NATIVE CHICK NEURONAL NICOTINIC ACETYLCHOLINE RECEPTORS ARE MODULATED BY GENERAL ANESTHETICS

Abstract

S443 INTRODUCTION: Recent studies indicate that nicotinic acetylcholine receptors (nAChRs) in the Central Nervous System (CNS) allow presynaptic regulation of the release of other neurotransmitters [1]. Neuronal nAChRs are also putative sites for the inhibition of synaptic transmission in the CNS and autonomic nervous systems caused by general anesthetics [2]. METHODS: We have studied the effects of the general anesthetic isoflurane on the agonist response of chick nAChRs in Xenopus oocytes expressing: alpha 4 beta 2 or alpha 7 subunits and also on native presynaptic and postsynaptic nAChRs in chick sympathetic neurons. RESULTS: The inhalational anesthetic isoflurane inhibits agonist responses in alpha 4 beta 2 type nAChRs in a clinically used range, with an IC50 of 85 [micro sign]M (27% MAC) and a Hill number of 1.3. The homomeric alpha 7 receptor is insensitive to 640 [micro sign]M isoflurane. The range of isoflurane concentrations used clinically in man is between 50 and 500 micromolar. The native nAChRs in chick sympathetic neurons are inhibited by isoflurane with an IC50 of 248 [micro sign]M and a hill coefficient of 3.2. Presynaptic nAChRs, which are thought to contain the alpha 7 subunit, are differently regulated by isoflurane in the sympathetic nervous system.
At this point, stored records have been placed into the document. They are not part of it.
Record CState (X : Type) : Type := mkCState { cs_core : X; sink : list CResult; captured : list CResult; cs_gw : QStore }.
Arguments mkCState {X}. Arguments cs_core {X}. Arguments sink {X}. Arguments captured {X}. Arguments cs_gw {X}.

Section state.
Context {X : Type}.
Implicit Types s : CState X.
Definition set_core (x : X) s : CState X := mkCState x (sink s) (captured s) (cs_gw s).
Definition set_gw (q : QStore) s : CState X := mkCState (cs_core s) (sink s) (captured s) q.
Definition set_sink (l : list CResult) s : CState X := mkCState (cs_core s) l (captured s) (cs_gw s).

(** [CaptureSink] *)
Definition sink_put (r : CResult) s : CState X := mkCState (cs_core s) (sink s ++ [r]) (captured s ++ [r]) (cs_gw s).
Definition Drain : M (CState X) cerr (list CResult) := mem (fun s => (sink s, set_sink [] s)).

(** ** HTTP to the gateway *)

(** What the gateway's handler sees of the others. *)
Definition zoom (env : Env (CState X)) (s : CState X) : Env QStore :=
  mkEnv (clk env) (fault env) (fun k q => cs_gw (interfere env k (set_gw q s))).

Definition remote {A} (h : M QStore qerr A) : M (CState X) cerr A := fun env n s =>
  let s1 := interfere env n s in
  if fault env n then (Err C_Net, S n, s1)                             (* the request is lost *)
  else match h (zoom env s1) (S n) (cs_gw s1) with
       | (r, n', q) =>
           if fault env n' then (Err C_Net, S n', set_gw q s1)         (* the answer is lost *)
           else (match r with Ok a => Ok a | Err _ => Err C_Net end, S n', set_gw q s1)
       end.
End state.

(** ** The collector *)

(** [Gateway] registration data and the configuration; [cl_claimSize] and [cl_resultsSize] are
    the lengths of the JSON documents. *)
Record Collector (X : Type) : Type := mkCollector {
  cl_Batch : Z; cl_LeaseTTL : Z; cl_DeliveryTTL : Z;
  cl_proc : Candidate -> M (CState X) cerr unit;
  cl_resolver : option (string -> M (CState X) cerr (option (string * string * string)));
  cl_claimSize : list Leased -> Z; cl_resultsSize : list CResult -> Z }.
Arguments mkCollector {X}. Arguments cl_Batch {X}. Arguments cl_LeaseTTL {X}. Arguments cl_DeliveryTTL {X}. Arguments cl_proc {X}.
Arguments cl_resolver {X}. Arguments cl_claimSize {X}. Arguments cl_resultsSize {X}.

(** [New]: the defaults. *)
Definition NewCollector {X} (batch leaseTTL deliveryTTL : Z) proc resolver claimSize resultsSize : Collector X :=
  mkCollector (if batch <=? 0 then defaultClaim else batch) (if leaseTTL <=? 0 then defaultLeaseTTL else leaseTTL)
    (if deliveryTTL <=? 0 then 24 * 3600 * 1000000000 else deliveryTTL) proc resolver claimSize resultsSize.

Section collector.
Context {X : Type} (hmac : string -> string -> string) (d : Durable) (c : Collector X).
Abbreviation CM := (M (CState X) cerr).

(** [post] with no output: any 2xx. *)
Definition post_unit (h : M QStore qerr hreply) : CM unit :=
  r ← remote h; match r with H_Status st => if (200 <=? st) && (st <? 300) then mret () else throw C_Status | _ => mret () end.

(** The response is cut at the body limit, and a cut document does not decode. *)
Definition post_claim : CM (list Leased) :=
  r ← remote (handleClaim hmac d (Some (cl_Batch c, cl_LeaseTTL c / 1000000)));
  match r with
  | H_Claim l => if collectMaxBody <? cl_claimSize c l then throw C_Decode else mret l
  | _ => throw C_Status
  end.

(** The gateway refuses a request body over the limit. *)
Definition post_results (l : list CResult) : CM unit :=
  post_unit (handleResults (if collectMaxBody <? cl_resultsSize c l then None else Some l)).

(** The loop over the batch: the leases to ack and to nack. *)
Fixpoint process_batch (l : list Leased) : CM (list Z * list Z) :=
  match l with
  | [] => mret ([], [])
  | x :: l =>
      r ← attempt (cl_proc c (l_Candidate x));
      rest ← process_batch l;
      mret (match r with
            | Ok _ | Err (C_Proc true) => (l_ID x :: rest.1, rest.2)
            | Err _ => (rest.1, l_ID x :: rest.2)
            end)
  end.

Definition CollectOnce : CM Z :=
  leased ← post_claim;
  if decide (leased = []) then mret 0
  else
    _ ← Drain;
    ids ← process_batch leased;
    results ← Drain;
    _ ← (if decide (results = []) then mret () else post_results results);
    _ ← post_unit (handleAck d (Some ids));
    mret (Z.of_nat (length leased)).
DISCUSSION: In conclusion, the general anesthetic isoflurane differentially modulates neuronal nAChRs according to subunit composition and neuronal nAChRs appear to be a potential site for some of the pharmacological effects of general anesthetics. Inhibition of synaptic transmission as a result of presynaptic nicotinic inhibition in CNS areas such as hippocampus, thalamus, hypothatlamus, nucleus solitarus may contribute to the effects and side effects of general anesthetics.